Opinion
For one another
Victims have recently formed a common platform to address their transitional justice concernsRam Kumar Bhandari
Eight years after the end of the armed conflict, there are still no signs of addressing the myriad violations perpetuated during the war. Conflict victims continue to suffer and there is still insufficient public acknowledgement of the needs and challenges victims face. Simultaneously, victims remain largely excluded from the policy-making process and the ongoing transitional justice debate, which takes place largely in Kathmandu, driven by the elite and controlled by political leaders as well as state officials.
Motivated by this exclusion and by the victims’ desire to become change-makers in the conflict transformation process, existing victims’ groups and their leaders have come together in an effort to create a common national strategy that will drive Nepal’s transitional justice process and refocus it from a victims’ perspective.

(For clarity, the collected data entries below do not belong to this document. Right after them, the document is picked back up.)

(** The unsubscribe capability: [() => void]. *)
Definition unsubscribe_type : ts_type := TsFun [] TsVoid.

(** A registrar: takes one callback (a function returning [void]) and
    returns an unsubscribe function. *)
Definition is_registrar (t : ts_type) : bool :=
  match t with
  | TsFun [TsFun _ TsVoid] (TsFun [] TsVoid) => true
  | _ => false
  end.

End Iface.

(* ===================================================================== *)
(** * src/PluginStateTest.tsx: the Consumer                               *)
(* ===================================================================== *)

Module Consumer.

(** ** Numbers *)

(** The double nearest to the integer [z], ties going to the even
    significand (IEEE 754 round-to-nearest-even, 53 bits of significand):
    what a JavaScript [number] holds of an integer result. *)
Definition to_double (z : Z) : Z :=
  let m := Z.abs z in
  if m <? 2 ^ 53 then z
  else
    let e := Z.log2 m - 52 in
    let q := m / 2 ^ e in
    let r := m mod 2 ^ e in
    let half := 2 ^ (e - 1) in
    let q' := if r <? half then q
              else if half <? r then q + 1
              else if Z.even q then q else q + 1 in
    Z.sgn z * (q' * 2 ^ e).

(** [n + 1] and [n - 1] on numbers. *)
Definition plus_1 (n : Z) : Z := to_double (n + 1).
Definition minus_1 (n : Z) : Z := to_double (n - 1).

(** [Number.isSafeInteger(n)]: [n] is between [-(2^53 - 1)] and
    [2^53 - 1]. *)
Definition isSafeInteger (n : Z) : bool := Z.abs n <=? 2 ^ 53 - 1.

Arguments to_double : simpl never.
Arguments plus_1 : simpl never.
Arguments minus_1 : simpl never.
Arguments isSafeInteger : simpl never.

(** ** Data of the component *)

(** [interface TestData]. *)
Record TestData := {
  counter : Z;
  textInput : string;
  checkboxValue : bool;
  selectValue : string;
  timestamp : string
}.

(** [Partial<TestData>]: every property optional. *)
Record PartialTestData := {
  u_counter : option Z;
  u_textInput : option string;
  u_checkboxValue : option bool;
  u_selectValue : option string;
  u_timestamp : option string
}.

Definition no_updates : PartialTestData :=
  {| u_counter := None; u_textInput := None; u_checkboxValue := None;
     u_selectValue := None; u_timestamp := None |}.

(** The object spread [{ ...prev, ...updates }]. *)
Definition spread (prev : TestData) (updates : PartialTestData) : TestData :=
  {| counter := default (counter prev) (u_counter updates);
     textInput := default (textInput prev) (u_textInput updates);
     checkboxValue := default (checkboxValue prev) (u_checkboxValue updates);
     selectValue := default (selectValue prev) (u_selectValue updates);
     timestamp := default (timestamp prev) (u_timestamp updates) |}.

Victims’ groups have long understood the need to create a common platform that would bring representatives and families together and facilitate the development of victims’ expertise to ensure their capacity to act in any process meant to address violations that happened during the conflict. The Victims’ Common Platform aims to create a more relevant and sustainable transitional justice process, one that works first and foremost for the people of Nepal, and among them for those most affected by the conflict. The groundwork will be laid for a stronger victims’ campaign characterised by the participation of victims.
Speaking for themselves
Realising the need for a unified forum for victims’ groups, the United Nations Residential Coordinator’s Office (UNRCO) expressed its commitment to the victim-centred process and by doing this, conveyed a positive message for further engagement and collaboration to strengthen victims’ initiatives. The agenda put forward by the Victims’ Common Platform envisages a regular consultation and engagement within victims’ groups as well as a series of meetings with the UNRCO. It is high time to work with an approved Victims’ Common Platform, designed by victims for the victims, in a coordinated effort to address transitional justice holistically. This victims-led initiative will create a foundation for sustained peace and restore victims’ dignity.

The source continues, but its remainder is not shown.